En 2024, 22 960 enfants ont été pris en charge par les services sociaux du Nord, et 11 882 ont été placés. Ils étaient 9 514, cinq ans plus tôt. « On s’occupe de l’équivalent du nombre d’enfants de la Seine-Saint-Denis et du Pas-de-Calais… », illustre le président. Voilà des années qu’il se démène en réquisitionnant des logements de fonction non utilisés dans les collèges, par exemple. Cela lui permet de placer quelques enfants, en priorisant les fratries… « Une telle maison représente 500 000 euros de frais de fonctionnement sur un an, précise-t-il toutefois. Un enfant placé, c’est 80 000 euros, excusez-moi de parler de chiffres, mais c’est la réalité… » Voilà pourquoi il aimerait qu’on lui donne la solution : « Tout le monde dit ‘‘Il faut placer les enfants’’ ; moi, je veux bien, mais il faut en avoir les moyens… »
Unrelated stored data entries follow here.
(** What a delivery at [now] can do to a reservation row. *)
Definition reservation_step (now : Z) (r r' : Reservation) : Prop :=
  r' = r
  \/ r' = mkReservation (r_id r) "confirmed" "paid" now
  \/ r' = mkReservation (r_id r) (r_status r) "failed" now
  \/ r' = mkReservation (r_id r) "canceled" "refunded" now.

(** The one step that the ENUM columns accept. *)
Definition reservation_confirmed (now : Z) (r r' : Reservation) : Prop :=
  r' = r \/ r' = mkReservation (r_id r) "confirmed" "paid" now.

(** Two stores with the same settlement tables. *)
Definition same_settlement_tables (a b : DB) : Prop :=
  settlement_statements a = settlement_statements b
  /\ settlement_items a = settlement_items b
  /\ settlement_logs a = settlement_logs b
  /\ settlement_errors a = settlement_errors b.

(** * Example stores *)

(** No statement raises, log tables as the others. *)
Definition quiet : Env :=
  mkEnv 100 (fun _ => None) (fun _ => false) InnoDB.

Definition paid (i : Z) (store order : string) (amount at_ : Z) : Payment :=
  mkPayment i store None amount None order "CARD" SUCCESS (Some at_) None 0
            false None.

(** Merchant M with two paid charges in the window, merchant A with one
    charge of nothing. *)
Definition ledger : DB :=
  mkDB [paid 1 "M" "order-1" 15000 10; paid 2 "M" "order-2" 25000 20;
        paid 3 "A" "order-3" 0 5] [] [] [] [] [] [].

Definition settled_ledger : completion Report * DB :=
  Eval vm_compute in runSettlementPeriod quiet (DateAt 0) (DateAt 50) false ledger.

Definition dry_ledger : completion Report * DB :=
  Eval vm_compute in runSettlementPeriod quiet (DateAt 0) (DateAt 50) true ledger.

Definition settled_report : Report :=
  SuccessReport 3 1 2 1 32000 8000 [mkEntry "M" (Some 1) 40000 8000 32000 2].

Definition dry_report : Report :=
  DryRunReport 3 1 [mkEntry "M" None 40000 8000 32000 2].

(** The insert of the item of payment 2 raises. *)
Definition item_fails : Env :=
  mkEnv 100
    (fun q => match q with
              | Q_insert_item 2 => Some "Duplicate entry"
              | _ => None
              end)
    (fun _ => false) InnoDB.

(** The same, with log tables on an engine without transactions. *)
Definition item_fails_untransacted : Env :=
  mkEnv 100 (fault item_fails) (fun _ => false) NonTransactional.







(** A payment that failed, and the gateway reporting it DONE. *)
Definition failed_ledger : DB :=
  mkDB [mkPayment 7 "M" None 5000 None "order-7" "CARD" FAILED None None 0
                  false None] [] [] [] [] [] [].

Definition pending_ledger : DB :=
  mkDB [mkPayment 7 "M" None 5000 None "order-7" "UNKNOWN" PENDING None None 0
                  false None] [] [] [] [] [] [].

Definition done_event : WebhookEvent :=
  mkWebhookEvent "PAYMENT_STATUS_CHANGED" 0 (Some "pk-7") "order-7" (Some "DONE")
                 (Some 1000) (Some 5000) (Some "CARD").

Definition first_delivery : completion Reply * DB * list Query :=
  Eval vm_compute in
    processWebhook no_fault "webhook-1" 1000 done_event pending_ledger.

Definition first_rejected : completion Reply * DB * list Query :=
  Eval vm_compute in
    processWebhook no_fault "webhook-1" 1000 done_event failed_ledger.

(** The insert of the item of payment 2 raises, and so does the insert of
    the error row that reports it; log tables without transactions. *)
Definition item_fails_unlogged : Env :=
  mkEnv 100
    (fun q => match q with
              | Q_insert_item 2 => Some "Duplicate entry"
              | Q_insert_error _ => Some "Table 'settlement_errors' doesn't exist"
              | _ => None
              end)
    (fun _ => false) NonTransactional.

(** A payment waiting for its confirmation, made for a reservation. *)
Definition booked_ledger : DB :=
  mkDB [mkPayment 7 "M" (Some "res-1") 5000 None "order-7" "UNKNOWN" PENDING
                  None None 0 false None]
       [mkReservation "res-1" "pending" "pending" 0] [] [] [] [] [].

Definition booked_delivery : completion Reply * DB * list Query :=
  Eval vm_compute in
    processWebhook no_fault "webhook-1" 1000 done_event booked_ledger.

(** The customer of reservation [res-1]. *)
Definition owner (reservationId : string) : option string :=
  if String.eqb reservationId "res-1" then Some "user-1" else None.

Definition walk_in : PrepareRequest :=
  mkPrepareRequest (Some "M") (Some "user-1") (Some 5000) (Some "two bags") None.

Definition rebooking : PrepareRequest :=
  mkPrepareRequest (Some "M") (Some "user-1") (Some 5000) (Some "two bags")
                   (Some "res-1").

Definition confirmation : ConfirmRequest :=
  mkConfirmRequest (Some "pk-7") (Some "order-7") (Some 5000).

Definition cancel_event : WebhookEvent :=
  mkWebhookEvent "PAYMENT_CANCELED" 0 (Some "pk-7") "order-7" (Some "CANCELED")
                 None None None.

(** The update of the payment waits for a lock until it times out. *)
Definition lock_timeout (q : Query) : option string :=
  match q with
  | W_update_payment _ => Some "Lock wait timeout exceeded"
  | _ => None
  end.


(** A payment prepared for reservation [res-1] whose update raises. *)
Definition half_prepared : Handled * DB :=
  Eval vm_compute in
    preparePayment owner None None (Some "Lock wait timeout exceeded")
                   1000 1700000000000 "K3J9QX" rebooking booked_ledger.

(** * Properties *)

(** ** Status mapping *)

Lemma mapTossStatus_table :
  forall k v, In (k, v) statusMap -> mapTossStatusToOurStatus k = v.
Proof.
  intros k v H. simpl in H.
  repeat (destruct H as [H | H]; [inversion H; subst; reflexivity |]).
  contradiction.
Qed.

Lemma mapTossStatus_own_default :
  forall s,
    Js.assoc s statusMap = None ->
    Js.assoc s Js.Object_prototype = None ->
    mapTossStatusToOurStatus s = Js.Str "PENDING".
Proof.
  intros s H1 H2. unfold mapTossStatusToOurStatus, Js.get.
  rewrite H1, H2. reflexivity.
Qed.

(** C9 (fails on the code).  The status [constructor] is not in the table,
    yet [mapTossStatusToOurStatus] does not answer PENDING for it: the read
    [statusMap[tossStatus]] finds the inherited [Object.prototype.constructor],
    which is truthy, so the [|| 'PENDING'] default is not taken and a function
    object is returned. *)
Theorem mapTossStatus_inherited_key :
  Js.assoc "constructor" statusMap = None
  /\ mapTossStatusToOurStatus "constructor" = Js.Builtin "Object"
  /\ mapTossStatusToOurStatus "constructor" <> Js.Str "PENDING".
Proof.
  split; [reflexivity | split; [reflexivity | discriminate]].
Qed.

(** The transition table, entry by entry. *)
Lemma isValidStatusTransition_table :
  forall current next,
    isValidStatusTransition current (Js.Str (status_name next)) =
    match current, next with
    | PENDING, (SUCCESS | FAILED | CANCELED) => true
    | SUCCESS, (CANCELED | REFUNDED) => true
    | _, _ => false
    end.
Proof. intros [] []; reflexivity. Qed.

Lemma terminal_has_no_transition :
  forall current v,
    current = FAILED \/ current = CANCELED \/ current = REFUNDED ->
    isValidStatusTransition current v = false.
Proof. intros current v [H | [H | H]]; subst; reflexivity. Qed.

(** ** Tables touched by a transaction *)

Lemma same_ledger_refl : forall a, same_ledger a a.
Proof. intro a. repeat split. Qed.

Lemma same_ledger_logs : forall v a, same_ledger (set_settlement_logs v a) a.
Proof. intros v a. repeat split. Qed.

Lemma same_ledger_trans :
  forall a b c, same_ledger a b -> same_ledger b c -> same_ledger a c.
Proof.
  unfold same_ledger. intros a b c H1 H2.
  destruct H1 as (?&?&?&?&?&?), H2 as (?&?&?&?&?&?).
  repeat split; congruence.
Qed.

Lemma rollback_same_ledger :
  forall env tx,
    same_ledger (work tx) (base tx) -> same_ledger (rollback env tx) (base tx).
Proof.
  intros env tx H. unfold rollback.
  destruct (log_engine env); [apply same_ledger_refl |].
  destruct H as (?&?&?&?&?&He).
  repeat split; simpl; auto.
Qed.

(** A dry run between the log skeleton and its return touches the log only. *)
Lemma settle_period_dry_run :
  forall env logId periodStart periodEnd tx,
    same_ledger (work tx) (base tx) ->
    let r := settle_period env logId periodStart periodEnd true tx in
    base (snd r) = base tx /\ same_ledger (work (snd r)) (base tx).
Proof.
  intros env logId periodStart periodEnd tx H. cbv zeta.
  unfold settle_period, bind, query, exec, ret.
  destruct (fault env Q_select_payments); [simpl; auto |].
  cbn [work base trace fst snd].
  destruct (count (select_eligible periodStart periodEnd (work tx)) =? 0).
  - destruct (fault env Q_update_log_noop); cbn [work base trace fst snd];
      (split; [reflexivity |]); [exact H |].
    eapply same_ledger_trans; [apply same_ledger_logs | exact H].
  - destruct (simulateSettlement _) as [totalStatements settlements].
    destruct (fault env Q_update_log_dryrun); cbn [work base trace fst snd];
      (split; [reflexivity |]); [exact H |].
    eapply same_ledger_trans; [apply same_ledger_logs | exact H].
Qed.

Lemma fail_run_same_ledger :
  forall env logId message tx,
    same_ledger (work tx) (base tx) ->
    same_ledger (fail_run env logId message tx) (base tx).
Proof.
  intros env logId message tx H. unfold fail_run.
  destruct logId as [logId |]; [| apply rollback_same_ledger; exact H].
  unfold try_catch, query, exec, ret.
  destruct (fault env Q_update_log_failed); simpl.
  - apply rollback_same_ledger; exact H.
  - apply (rollback_same_ledger env (mkTx (base tx) _ _)). simpl.
    eapply same_ledger_trans; [apply same_ledger_logs | exact H].
Qed.
(** X9. The number at the end of a link command tells its index: two
    commands of the loop are the same only at the same index, whatever the
    paths are, so no link name is used twice. *)
Theorem ln_command_determines_index
  (abspath : string -> string) (row row' : string) (i j : nat) :
  ln_command abspath row i = ln_command abspath row' j -> i = j.
Proof.
  unfold ln_command. intros H. apply str_of_nat_inj.
  change ("cd links && ln -s " ++ abspath row ++ " " ++ str_of_nat i)
    with ("cd links && ln -s " ++ abspath row ++ String " " (str_of_nat i)) in H.
  change ("cd links && ln -s " ++ abspath row' ++ " " ++ str_of_nat j)
    with ("cd links && ln -s " ++ abspath row' ++ String " " (str_of_nat j)) in H.
  rewrite <- !append_assoc in H.
  eapply last_word_unique; [| | exact H]; apply string_of_uint_no_space.
Qed.

Lemma ln_command_determines_index_witness : 3 = 3.
Proof.
  apply (ln_command_determines_index (fun row => "/srv/" ++ row) "a b" "a b" 3 3).
  reflexivity.
Defined.

(** ** The lines of report-parser.py *)

Section LineFacts.
Variable float_of_str : string -> result spec_float.

Lemma report_line_message (json_line : json) (items : list (string * json)) :
  getitem json_line "message" = Ok (JObj items) ->
  report_line float_of_str json_line =
  (c <- pae_reaches_threshold float_of_str (JObj items) ;;
   if c then id <- getitem (JObj items) "article-id" ;; Ok (Some id)
   else Ok None).
Proof.
  intros Hm. unfold report_line. rewrite Hm. reflexivity.
Qed.

(** A float that reaches the threshold is not a zero. *)
Lemma threshold_leb_truthy (f : spec_float) :
  SFleb threshold f = true -> truthy (JFloat f) = true.
Proof.
  destruct f; try reflexivity. discriminate.
Qed.
End LineFacts.
Lemma collect_params_db bv fn addr need j inst params st :
  db (collect_params bv fn addr need j inst params st).1 = db st.
Proof.
  revert j inst params st.
  induction need as [|k IH]; intros j inst params st; [done|].
  cbn [collect_params]. unfold mbind, M_bind.
  pose proof (look_back_db bv fn addr 6 j inst st) as Hl.
  destruct (look_back bv fn addr 6 j inst st) as [st' [e|[j' [i|]]]];
    cbn [fst snd] in *; try done.
  by rewrite IH.
Qed.

(** [skip] starts out true and is only ever set to true. *)
Lemma skip_after_true params : skip_after params = true.
Proof.
  unfold skip_after. induction params as [|i t IH]; [done|]. simpl.
  by destruct (decide _).
Qed.

(** No site changes the database: the loop over [params] leaves [skip]
    true, and the site is left at line 188. *)
Lemma rename_site_db bv addr locals st :
  db (rename_site bv addr locals st).1 = db st.
Proof.
  unfold rename_site. destruct locals as [renamed inst].
  unfold mbind, M_bind, emit. cbn [fst snd].
  destruct (get_function_around bv addr) as [fn|]; [|done].
  destruct (low_level_il bv fn addr) as [callinst|]; [|done].
  case_decide; [done|].
  pose proof (collect_params_db bv fn addr 2 1 inst []
                {| db := db st; log := log st ++ [Info_found_xref addr] |}) as Hc.
  destruct (collect_params _ _ _ _ _ _ _ _) as [st' [e|[params inst']]];
    cbn [fst snd] in *; [done|].
  by rewrite skip_after_true.
Qed.

Lemma rename_db bv st : db (rename bv st).1 = db st.
Proof.
  unfold rename. run_M.
  destruct (get_symbol_by_raw_name _ _) as [newprocfn|]; [|done].
  pose proof (for_each_db (rename_site bv)
                (get_code_refs bv (sym_address newprocfn)) (0, None) st
                (rename_site_db bv)) as Hf.
  by destruct (for_each _ _ _ _) as [st' [e|[renamed inst]]]; simpl in *.
Qed.

(** C5 (the code departs from it): the reference at [0x400010] is a call,
    the two instructions collected behind it are pushes, the second pushes
    the constant [0x500000], which holds the address of the function
    [go.main.worker], and no symbol is at [0x500000].  The run returns
    with nothing renamed: no data variable and no symbol is defined. *)
Theorem newproc_site_defines_nothing :
  get_symbol_by_raw_name (db newproc_state) "go.runtime.newproc"
    = Some (mkSymbol FunctionSymbol 0x400200
              "go.runtime.newproc" "go.runtime.newproc")
  /\ get_code_refs newproc_view 0x400200 = [0x400010]
  /\ get_function_around newproc_view 0x400010 = Some 0x400000
  /\ low_level_il newproc_view 0x400000 0x400010 = Some call_newproc
  /\ (collect_params newproc_view 0x400000 0x400010 2 1 None [] newproc_state).2
     = inr ([push_size; push_fptr], Some push_fptr)
  /\ get_symbol_at (db newproc_state) 0x500000 = None
  /\ get_pointer_at_virt newproc_view 0x500000 newproc_state
     = (newproc_state, inr 0x400100)
  /\ get_function_at (db newproc_state) 0x400100 = Some 0x400100
  /\ rename newproc_view newproc_state
     = ({| db := db newproc_state;
           log := [Info_found_xref 0x400010;
                   Debug_instruction 5 push_size;
                   Debug_instruction 10 push_fptr;
                   Info_renamed_fptrs 0] |},
        inr tt).
Proof. vm_compute. repeat split. Qed.

(** * Further properties *)

(** ** The sanitizers, again *)

Lemma str_remove_forall c s :
  str_forall (fun a => negb (Ascii.eqb a c)) (Py.str_remove c s) = true.
Proof.
  induction s as [|a t IH]; [done|]. simpl.
  destruct (Ascii.eqb a c) eqn:E; [done|]. simpl. by rewrite E.
Qed.

Lemma str_remove_length c s :
  (String.length (Py.str_remove c s) <= String.length s)%nat.
Proof.
  induction s as [|a t IH]; [done|]. simpl.
  destruct (Ascii.eqb a c); simpl; lia.
Qed.

Lemma str_remove_id c s :
  Py.str_remove c s = s <-> str_forall (fun a => negb (Ascii.eqb a c)) s = true.
Proof.
  split.
  - intros H. rewrite <- H. apply str_remove_forall.
  - induction s as [|a t IH]; [done|]. simpl.
    destruct (Ascii.eqb a c); simpl; [done|]. intros H. by rewrite IH.
Qed.

(** X1: [santize_gofunc_name] leaves no space in its result, and the
    strings it returns unchanged are exactly those without a space. *)
Theorem santize_gofunc_name_spaces s :
  str_forall not_space (santize_gofunc_name s) = true
  /\ (santize_gofunc_name s = s <-> str_forall not_space s = true).
Proof. split; [apply str_remove_forall|apply str_remove_id]. Qed.

(** X2: [santize_gofunc_name] works piece by piece: the sanitized
    concatenation is the concatenation of the sanitized parts. *)
Theorem santize_gofunc_name_app a b :
  santize_gofunc_name (a ++ b) = santize_gofunc_name a ++ santize_gofunc_name b.
Proof.
  unfold santize_gofunc_name. induction a as [|c t IH]; [done|]. simpl.
  destruct (Ascii.eqb c " "); [done|]. simpl. by rewrite IH.
Qed.

Lemma collapse_runs_var_chars b s :
  str_forall var_char (collapse_runs b s) = true.
Proof.
  revert b. induction s as [|c t IH]; intros b; [done|]. simpl.
  destruct (name_char c) eqn:E.
  - simpl. unfold var_char at 1. by rewrite E, IH.
  - destruct b; [apply IH|]. simpl. by rewrite IH.
Qed.
Definition ReadCompactSize : reader Z := λ s,
  '(chSize, s) ← READDATA 1 s;
  '(nSizeRet, s) ←
    (if chSize <? 253 then Ok (chSize, s)
     else if chSize =? 253 then
       '(x, s) ← READDATA 2 s;
       if x <? 253 then Err NonCanonicalSize else Ok (x, s)
     else if chSize =? 254 then
       '(x, s) ← READDATA 4 s;
       if x <? 0x10000 then Err NonCanonicalSize else Ok (x, s)
     else
       '(x, s) ← READDATA 8 s;
       if x <? 0x100000000 then Err NonCanonicalSize else Ok (x, s));
  if MAX_SIZE <? nSizeRet then Err SizeTooLarge else Ok (nSizeRet, s).

(** ** VarInt *)

(** The digits [tmp[len..]] of [WriteVarInt], lowest first; [room] is what is
    left of the buffer [tmp], and [None] a write past its end. *)
Fixpoint varint_digits (room : nat) (first : bool) (n : Z) : option (list Z) :=
  match room with
  | O => None
  | S room =>
      let d := Z.lor (Z.land n 0x7F) (if first then 0x00 else 0x80) in
      if n <=? 0x7F then Some [d]
      else ds ← varint_digits room false (Z.shiftr n 7 - 1); Some (d :: ds)
  end.

(** [sizeof(tmp)] for a type of [w] bits. *)
Definition varint_room (w : Z) : nat := Z.to_nat ((w + 6) / 7).

(** [WriteVarInt<I>] for an unsigned [I] of [w] bits: the digits go out last
    one first. *)
Definition WriteVarInt (w n : Z) : option (list Z) :=
  ds ← varint_digits (varint_room w) true n; Some (rev ds).

Fixpoint GetSizeOfVarInt_loop (fuel : nat) (n : Z) : Z :=
  match fuel with
  | O => 0
  | S fuel => 1 + (if n <=? 0x7F then 0 else GetSizeOfVarInt_loop fuel (Z.shiftr n 7 - 1))
  end.
Definition GetSizeOfVarInt (w n : Z) : Z := GetSizeOfVarInt_loop (varint_room w) n.

(** [ReadVarInt<I>]; the accumulator wraps at [w] bits. *)
Fixpoint ReadVarInt_loop (w n : Z) (s : list Z) : outcome stream_error (Z * list Z) :=
  match s with
  | [] => Err EndOfData
  | chData :: s =>
      let n := Z.lor (Z.shiftl n 7 mod 2 ^ w) (Z.land chData 0x7F) in
      if Z.land chData 0x80 =? 0 then Ok (n, s)
      else ReadVarInt_loop w ((n + 1) mod 2 ^ w) s
  end.
Definition ReadVarInt (w : Z) : reader Z := ReadVarInt_loop w 0.

(** ** The interface of serialisable types *)

Class Serial (A : Type) := {
  ser : A → list Z;
  unser : reader A;
  ser_ok : A → Prop;
  ser_bytes : ∀ a, ser_ok a → bytes_ok (ser a);
  unser_ser : ∀ a rest, ser_ok a → unser (ser a ++ rest) = Ok (a, rest)
}.

(** Vectors: a CompactSize and the elements.  [Unserialize_impl] grows the
    vector in chunks while it reads; the elements are read one after another. *)
Fixpoint read_n {A} (r : reader A) (n : nat) : reader (list A) := λ s,
  match n with
  | O => Ok ([], s)
  | S n => '(a, s) ← r s; '(l, s) ← read_n r n s; Ok (a :: l, s)
  end.

Definition ser_vector {A} (w : A → list Z) (v : list A) : list Z :=
  WriteCompactSize (Z.of_nat (length v)) ++ concat (map w v).
Definition unser_vector {A} (r : reader A) : reader (list A) := λ s,
  '(nSize, s) ← ReadCompactSize s; read_n r (Z.to_nat nSize) s.

(** Vectors of bytes (scripts, byte strings) go out as one blob. *)
Definition ser_blob (v : list Z) : list Z :=
  WriteCompactSize (Z.of_nat (length v)) ++ v.
Definition unser_blob : reader (list Z) := λ s,
  '(nSize, s) ← ReadCompactSize s; stream_read (Z.to_nat nSize) s.

Definition ser_pair {A B} (wa : A → list Z) (wb : B → list Z) (p : A * B) : list Z :=
  wa p.1 ++ wb p.2.
Definition unser_pair {A B} (ra : reader A) (rb : reader B) : reader (A * B) := λ s,
  '(a, s) ← ra s; '(b, s) ← rb s; Ok ((a, b), s).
À une situation déjà tendue, un autre problème a grandi ces dernières années : le poids des mineurs non accompagnés (MNA), pris en charge, eux aussi, par l’ASE. Christian Poiret détaille son budget : dans son département, ils mobilisaient 20 millions d’euros il y a quatre ans, contre 33 aujourd’hui. Avec une participation de l’État à hauteur de 1,6 million d’euros. L’élu juge la situation injuste : « L’accueil des MNA relève de la politique migratoire, qui est entre les mains de l’État, et le coût de cette politique devrait lui revenir… »
Les Thénardier du XXIe siècle
La Convention des droits de l’enfant impose, en effet, une présomption de minorité, et oblige à accueillir comme n’importe quel mineur celui qui se déclare comme tel, jusqu’à preuve du contraire… Et la bataille de l’âge de ces « mineurs » fait rage. « Tous ceux qui sont évalués majeurs par le département passent devant le juge et sont réévalués mineurs à 80 %… Et les tests osseux, chers et pas totalement fiables, qu’ils sont libres d’accepter, sont évidemment refusés… » Christian Poiret y voit une générosité trop lourde de conséquences pour les enfants eux-mêmes. Car l’enveloppe allouée aux MNA permettrait de prendre en charge les 175 enfants du département actuellement sans solution… Et l’élu de décrire une extension sans fin des responsabilités, notamment financières, des départements : « Depuis la loi Taquet, nous devons même nous occuper des majeurs non accompagnés jusqu’à 21 ans ! » Le tout sans moyens supplémentaires, contre tout réalisme.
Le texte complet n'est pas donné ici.